Me Gabriel Shako Mwanya, jeune leader du Maniema. ©Ph. collage, Le Vaquita, mars 2026
Dossier mise en place d’une nouvelle équipe de l’Organisation Régionale Africaine de Communication par Satellite RASCOM/Maniema, Me Gabriel Shako Mwanya, jeune leader de la province du Maniema sort de son silence. Dans une interview exclusive accordée à la rédaction de Le Vaquita, qualifie cette décision d’une délinquance administrative.
«Il ne s’agissait pas d’une mise en place mais c’était plutôt une délinquance administrative entraînée par le Coordonnateur de RASCOM avec l’accompagnement des soient disant jeunes politiciens du Maniema. Là où il y a la délinquance, quelqu’un peut se réveiller le matin, il pense comme si l’administration devient son affaire privée, il peut faire comme il veut, parfois ils appellent cope cope sans oublier que l’administration a ses règles, ses principes. RASCOM, c’est une coordination qui ne dépend pas d’un individu mais ça dépend de l’État Congolais» a expliqué Me Gabriel Shako Mwanya.

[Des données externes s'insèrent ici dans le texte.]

Lemma elem_of_cover i k fl :
  i ∈ cover_from k fl ↔ ∃ o l p, fl !! o = Some l ∧ p ∈ l ∧ in_blk p (k + o) i.
Proof.
  revert k. induction fl as [|l fl IH]; intros k; cbn [cover_from].
  - split; [by intros ?%elem_of_nil|]. intros (o & ? & ? & Ho & _). by destruct o.
  - rewrite elem_of_app, cover_block, IH. split.
    + intros [(p & ? & ?)|(o & l' & p & ? & ? & ?)].
      * exists 0%nat, l, p. by rewrite Nat.add_0_r.
      * exists (S o), l', p. replace (k + S o)%nat with (S k + o)%nat by lia. done.
    + intros ([|o] & l' & p & Ho & ? & Hi); simplify_eq/=.
      * left. exists p. by rewrite Nat.add_0_r in Hi.
      * right. exists o, l', p. by replace (S (k + o)) with (k + S o)%nat by lia.
Qed.

Lemma length_cover k fl : Z.of_nat (length (cover_from k fl)) = total_from k fl.
Proof.
  revert k. induction fl as [|l fl IH]; intros k; simpl; [done|].
  rewrite length_app, Nat2Z.inj_add, IH. f_equal. pose proof (bsize_pos k).
  induction l as [|p l IHl]; [done|]. cbn [mbind list_bind length].
  rewrite length_app, length_seqZ, Nat2Z.inj_add. rewrite IHl. lia.
Qed.

Lemma NoDup_cover k fl :
  (∀ o l, fl !! o = Some l → NoDup l) →
  (∀ o1 l1 p1 o2 l2 p2 i, fl !! o1 = Some l1 → p1 ∈ l1 → fl !! o2 = Some l2 → p2 ∈ l2 →
     in_blk p1 (k + o1) i → in_blk p2 (k + o2) i → o1 = o2 ∧ p1 = p2) →
  NoDup (cover_from k fl).
Proof.
  revert k. induction fl as [|l fl IH]; intros k Hnd Hd; cbn [cover_from]; [constructor|].
  apply NoDup_app. split; [|split].
  - assert (∀ p1 p2 i, p1 ∈ l → p2 ∈ l → in_blk p1 k i → in_blk p2 k i → p1 = p2) as Hl.
    { intros p1 p2 i ????. destruct (Hd 0 l p1 0 l p2 i)%nat; by rewrite ?Nat.add_0_r. }
    specialize (Hnd 0%nat l eq_refl). clear -Hnd Hl.
    induction Hnd as [|p l Hp Hnd IHl]; [constructor|]. cbn [mbind list_bind].
    apply NoDup_app. split; [apply NoDup_seqZ|]. split.
    + intros i [??]%elem_of_seqZ (q & ? & ?)%cover_block. apply Hp.
      rewrite (Hl p q i); [done|by constructor|by (apply elem_of_cons; right)|done|done].
    + apply IHl. intros p1 p2 i ????. apply (Hl p1 p2 i); try done; by (apply elem_of_cons; right).
  - intros i (p & ? & ?)%cover_block (o & l' & q & ? & ? & ?)%elem_of_cover.
    destruct (Hd 0%nat l p (S o) l' q i) as [? _]; try done.
    + by rewrite Nat.add_0_r.
    + by replace (k + S o)%nat with (S k + o)%nat by lia.
  - apply IH; [intros o; apply (Hnd (S o))|].
    intros o1 l1 p1 o2 l2 p2 i ??????.
    destruct (Hd (S o1) l1 p1 (S o2) l2 p2 i); try done; [..|naive_solver].
    all: by rewrite <-Nat.add_succ_comm.
Qed.

(** The counted pages are distinct pages of the array. *)
Lemma total_bound st : lists_ok st → total st ≤ page_count st.
Proof.
  intros Hst. unfold total. rewrite <-length_cover. pose proof (lo_count _ Hst) as [? _].
  transitivity (Z.of_nat (length (seqZ 0 (page_count st)))); [|rewrite length_seqZ; lia].
  apply inj_le, submseteq_length, NoDup_submseteq.
  - apply NoDup_cover; [apply Hst|]. intros o1 l1 p1 o2 l2 p2 i ??????.
    eapply (lo_disj _ Hst); try done; unfold is_free; eauto.
  - intros i (o & l & p & ? & ? & [??])%elem_of_cover. simpl in *.
    destruct (lo_good _ Hst o p) as (? & _ & ? & _); [by exists l|].
    apply elem_of_seqZ. lia.
Qed.

(** *** Allocation *)

Lemma set_tags_ok n : ∀ p tag pg,
  (∀ i, p ≤ i < p + Z.of_nat n → pg !! i = Some (MkPage 0 0)) →
  ∃ pg', set_tags n p tag pg = Ok pg' ∧
    ∀ i, pg' !! i = if decide (p ≤ i < p + Z.of_nat n) then Some (MkPage 0 tag) else pg !! i.
Proof.
  induction n as [|n IH]; intros p tag pg H; cbn [set_tags].
  - exists pg. split; [done|]. intros i. rewrite decide_False by lia. done.
  - rewrite H by lia. simpl. destruct (IH (p + 1) tag (<[p:=MkPage 0 tag]> pg)) as (pg' & -> & Hpg').
    { intros i ?. rewrite lookup_insert_ne by lia. apply H. lia. }
    exists pg'. split; [done|]. intros i. rewrite Hpg'. destruct (decide (i = p)) as [->|].
    + rewrite decide_False, decide_True, lookup_insert_eq by lia. done.
    + rewrite lookup_insert_ne by done. repeat case_decide; try done; lia.
Qed.

Lemma clear_tags_ok n : ∀ p pg,
  (∀ i, p ≤ i < p + Z.of_nat n → ∃ d, pg !! i = Some d ∧ ref_count d = 0) →
  ∃ pg', clear_tags n p pg = Ok pg' ∧
    ∀ i, pg' !! i = if decide (p ≤ i < p + Z.of_nat n) then Some (MkPage 0 0) else pg !! i.
Proof.
  induction n as [|n IH]; intros p pg H; cbn [clear_tags].
  - exists pg. split; [done|]. intros i. rewrite decide_False by lia. done.
  - destruct (H p) as (d & Hd & Hr); [lia|]. rewrite Hd. simpl. rewrite Hr.
    destruct (IH (p + 1) (<[p:=MkPage 0 0]> pg)) as (pg' & -> & Hpg').
    { intros i ?. rewrite lookup_insert_ne by lia. apply H. lia. }
    exists pg'. split; [done|]. intros i. rewrite Hpg'. destruct (decide (i = p)) as [->|].
    + rewrite decide_False, decide_True, lookup_insert_eq by lia. done.
    + rewrite lookup_insert_ne by done. repeat case_decide; try done; lia.
Qed.

Lemma page_buddy_lower p o : aligned p (S o) → page_buddy p o = p + bsize o.
Proof.
  intros [a ->]. apply lxor_clear. rewrite bsize_S.
  replace (a * (2 * bsize o)) with (2 * a * bsize o) by lia.
  rewrite testbit_aligned. by rewrite Z.odd_mul.
Qed.

(** A piece and its buddy lie inside the block that was split. *)
Lemma piece_in order k p o q :
  aligned p (order + k) → piece order k p o q →
  (o < order + k)%nat ∧ (order ≤ o)%nat ∧ page_buddy q o = q + bsize o ∧
  p ≤ q ∧ q + 2 * bsize o ≤ p + bsize (order + k).
Proof.
  intros Hal (j & Hj & -> & ->). pose proof (bsize_pos (order + j)).
  assert (bsize (S (order + j)) ≤ bsize (order + k)) by (apply bsize_mono; lia).
  rewrite page_buddy_lower; [rewrite bsize_S in *; lia|].
  apply Z.divide_sub_r; [|done].
  apply aligned_add; [eapply aligned_le; [|done]; lia|apply aligned_bsize; lia].
Qed.

Lemma coalesced_split st order k p (fr : nat → Z → Prop) :
  wf st → is_free st (order + k) p →
  (∀ o q, fr o q ↔ (is_free st o q ∧ ¬ (o = (order + k)%nat ∧ q = p)) ∨ piece order k p o q) →
  ∀ o q, (o < PAGE_ORDER_MAX)%nat → fr o q → ¬ fr o (page_buddy q o).
Proof.
  intros Hst Hp Hfr. pose proof (lo_good _ Hst _ _ Hp) as (_ & Hal & _).
  assert (∀ o q, is_free st o (page_buddy q o) → ¬ (o = (order + k)%nat ∧ page_buddy q o = p) →
            piece order k p o q → False) as Hmix.
  { intros o q Hf Hne Hpc. pose proof (piece_in _ _ _ _ _ Hal Hpc) as (? & ? & E & ? & ?).
    pose proof (bsize_pos o). apply Hne.
    apply (lo_disj _ Hst _ _ _ _ (page_buddy q o)); auto. unfold in_blk. lia. }
  intros o q Ho H1%Hfr H2%Hfr. destruct H1 as [[H1 N1]|H1], H2 as [[H2 N2]|H2].
  - by apply (wf_coalesced _ Hst o q).
  - apply (Hmix o (page_buddy q o)); rewrite ?page_buddy_involutive; done.
  - by apply (Hmix o q).
  - pose proof (piece_in _ _ _ _ _ Hal H1) as (? & ? & E & ?). pose proof (bsize_pos o).
    destruct H1 as (j1 & ? & -> & ->), H2 as (j2 & ? & ? & E2).
    assert (j1 = j2) as -> by lia. lia.
Qed.

(** The first order that has a block, its first block, and what is left once
    that block is off its list. *)
Lemma find_block st order o0 p0 :
  (order ≤ o0)%nat → is_free st o0 p0 → lists_ok st →
  ∃ o p l, first_nonempty (PAGE_ORDER_MAX + 1 - order) (page_free_list st) order = Some o ∧
    (order ≤ o)%nat ∧ page_free_list st !! o = Some (p :: l) ∧ is_free st o p.
Proof.
  intros Hle Hf Hst. destruct (first_nonempty _ _ _) as [o|] eqn:E.
  - apply first_nonempty_Some in E as (? & p & l & Hl). exists o, p, l.
    split; [done|]. split; [lia|]. split; [done|]. exists (p :: l). split; [done|by constructor].
  - pose proof (lo_good _ Hst _ _ Hf) as (_ & _ & _ & ?). destruct Hf as (l & Hl & Hp).
    exfalso. eapply (first_nonempty_None _ _ _ E o0 p0 l); [|done..]. lia.
Qed.

Lemma piece_cover order k : ∀ p i,
  p ≤ i < p + bsize (order + k) - bsize order → ∃ o q, piece order k p o q ∧ in_blk q o i.
Proof.
  induction k as [|k IH]; intros p i Hi.
  - rewrite Nat.add_0_r in Hi. lia.
  - replace (order + S k)%nat with (S (order + k)) in Hi by lia. rewrite bsize_S in Hi.
    destruct (decide (i < p + bsize (order + k))).
    + exists (order + k)%nat, p. rewrite piece_S. unfold in_blk. split; [by left|lia].
    + destruct (IH (p + bsize (order + k)) i) as (o & q & ? & ?); [lia|].
      exists o, q. rewrite piece_S. auto.
Qed.

Lemma covered_split st order k p (fr : nat → Z → Prop) :
  lists_ok st → is_free st (order + k) p →
  (∀ o q, fr o q ↔ (is_free st o q ∧ ¬ (o = (order + k)%nat ∧ q = p)) ∨ piece order k p o q) →
  ∀ i, (∃ o q, fr o q ∧ in_blk q o i) ↔
       covered st i ∧ ¬ in_blk (p + bsize (order + k) - bsize order) order i.
Proof.
  intros Hst Hp Hfr i. pose proof (lo_good _ Hst _ _ Hp) as (_ & Hal & _).
  pose proof (bsize_mono order (order + k)). pose proof (bsize_pos order). split.
  - intros (o & q & [[Hf Hne]|Hpc]%Hfr & Hi).
    + split; [by exists o, q|]. intros [??]. apply Hne.
      apply (lo_disj _ Hst _ _ _ _ i); auto. unfold in_blk. lia.
    + pose proof (piece_in _ _ _ _ _ Hal Hpc) as (? & ? & _ & ? & ?). destruct Hi.
      assert (bsize order ≤ bsize o) by (by apply bsize_mono). split.
      * exists (order + k)%nat, p. split; [done|]. unfold in_blk. lia.
      * unfold in_blk. lia.
  - intros [(o & q & Hf & Hi) Hn].
    destruct (decide (o = (order + k)%nat ∧ q = p)) as [[-> ->]|].
    + destruct (piece_cover order k p i) as (o & q & ? & ?); [unfold in_blk in *; lia|].
      exists o, q. rewrite Hfr. auto.
    + exists o, q. rewrite Hfr. auto.
Qed.

(** What the allocator promises about the block [p] it hands out; [d] is the
    state in which the pages of the block are left. *)
Record allocated st p order (d : Page) st' : Prop := {
  al_good : good_blk st p order;
  al_was_free : ∀ i, in_blk p order i → covered st i;
  al_covered : ∀ i, covered st' i ↔ covered st i ∧ ¬ in_blk p order i;
  al_pages : ∀ i, pages st' !! i =
    if decide (p ≤ i < p + bsize order) then Some d else pages st !! i;
  al_count : page_count st' = page_count st;
  al_free_count : page_free_count st' = page_free_count st - bsize order
}.

(** Once a block is off its list its pages are clean and uncovered. *)
Lemma removed_allocatable st st1 p o :
  lists_ok st → is_free st o p → pages st1 = pages st →
  (∀ o' q, is_free st1 o' q ↔ is_free st o' q ∧ ¬ (o' = o ∧ q = p)) →
  allocatable st1 p o.
Proof.
  intros Hst Hf Hp1 Hf1 i Hi. split.
  - unfold clean. rewrite Hp1. apply (lo_clean _ Hst). by exists o, p.
  - intros (o' & q & Hq & Hqi). apply Hf1 in Hq as [Hq Hne]. apply Hne.
    by apply (lo_disj _ Hst _ _ _ _ i).
Qed.

(** The last [2^order] pages of an aligned block form an aligned block. *)
Lemma good_last st p order k :
  good_blk st p (order + k) → good_blk st (p + bsize (order + k) - bsize order) order.
Proof.
  intros (? & Hal & ? & ?). pose proof (bsize_pos order).
  pose proof (bsize_mono order (order + k) ltac:(lia)). unfold good_blk. repeat split; try lia.
  apply Z.divide_sub_r; [|done]. apply aligned_add; [eapply aligned_le; [|done]; lia|].
  apply aligned_bsize. lia.
Qed.

Lemma take_block_ok st order o0 p0 :
  wf st → is_free st o0 p0 → (order ≤ o0)%nat →
  ∃ p st', take_block st order = Ok (p, st') ∧ wf st' ∧ allocated st p order (MkPage 0 0) st'.
Proof.
  intros Hst Hf0 Hle. destruct (find_block st order o0 p0) as (o & p & l & Hfirst & Ho & Hl & Hf);
    [done..|apply Hst|].
  pose proof (lo_good _ Hst _ _ Hf) as Hg. unfold take_block. rewrite Hfirst, Hl. cbn [deref mbind outcome_bind head hd_error].
  replace o with (order + (o - order))%nat in * by lia. set (k := (o - order)%nat) in *. clearbody k.
  replace (order + k - order)%nat with k by lia. clear o Hfirst Ho.
  destruct (page_k_list_remove_ok st p (order + k)) as (st1 & -> & Hst1 & (Hc1 & Hp1 & Hn1) & Ht1 & Hf1);
    [apply Hst|done|]. cbn [mbind outcome_bind].
  pose proof (bsize_pos order). pose proof (bsize_mono order (order + k) ltac:(lia)).
  assert (0 ≤ total st1 ≤ 2 ^ 20) as Hb.
  { split; [apply total_nonneg|]. pose proof (total_bound st1 Hst1).
    pose proof (lo_count _ Hst1) as [? _]. lia. }
  assert (bsize (order + k) ≤ bsize 10) by (apply bsize_mono; apply Hg).
  change (bsize 10) with 1024 in *.
  rewrite u32_small by (rewrite Hn1, (wf_total _ Hst); lia). set (st1' := set_free_count _ st1).
  destruct (split_loop_ok k order p st1') as (st2 & -> & Hst2 & (Hc2 & Hp2 & Hn2) & Ht2 & Hf2).
  { by apply (lists_ok_pages st1). }
  { unfold good_blk. simpl. by rewrite Hc1. }
  { apply (removed_allocatable st); [apply Hst|done..]. }
  assert (∀ o q, is_free st2 o q ↔
     (is_free st o q ∧ ¬ (o = (order + k)%nat ∧ q = p)) ∨ piece order k p o q) as Hf2'
    by (intros o q; rewrite Hf2, <-Hf1; done).
  change (total st1') with (total st1) in Ht2. simpl in Hn2, Hc2, Hp2.
  assert (page_free_count st2 = page_free_count st - bsize order) as Hn by congruence.
  do 2 eexists. split; [done|]. split.
  - split; [done|by eapply coalesced_split|]. rewrite Hn, (wf_total _ Hst). lia.
  - assert (∀ i, in_blk (p + bsize (order + k) - bsize order) order i → covered st i) as Hcov.
    { intros i [??]. exists (order + k)%nat, p. split; [done|]. unfold in_blk. lia. }
    split; try done; [by apply good_last|apply (covered_split st); [apply Hst|done..]| |congruence].
    intros i. rewrite Hp2, Hp1. case_decide; [|done]. by apply (lo_clean _ Hst), Hcov.
Qed.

Tout en félicitant la vigilance du Ministre des postes, téléphone, télécommunications et nouvelles technologies de l’information et de la communication PTNTIC José Panda Kabangu qui a annulé cette décision qu’il qualifie de frauduleuse et suspendu le Coordonnateur national de RASCOM RDC, Me Gabriel Shako Mwanya précise que d’ici-là, les agents de RASCOM Maniema seront payés par le trésor public du Maniema.
« Ils rendent service à la nation comme il se doit. Ils n’ont pas de problème ni avec les textes de la République ni avec le règlement intérieur de RASCOM. Dans peut des jours ils seront payés en tant qu’agent légitimes et légaux de RASCOM Maniema. Là ventilation est en cours ».
Par ailleurs, Me Gabriel Shako Mwanya appelle les agents de RASCOM Maniema au calme et à ne pas céder à la manipulation.
«Il y a eu des gens qui ont voulu se prendre la tête comme si RASCOM, l’État Congolais et le RASCOM devient leur affaire privée, leur chambre à coucher. Malgré ça qu’il n’y ait pas de traumatisme, qu’il y ait de la tranquillité, ils sont dans leur droit, ils n’ont qu’à travailler comme toujours» a-t-il conclu.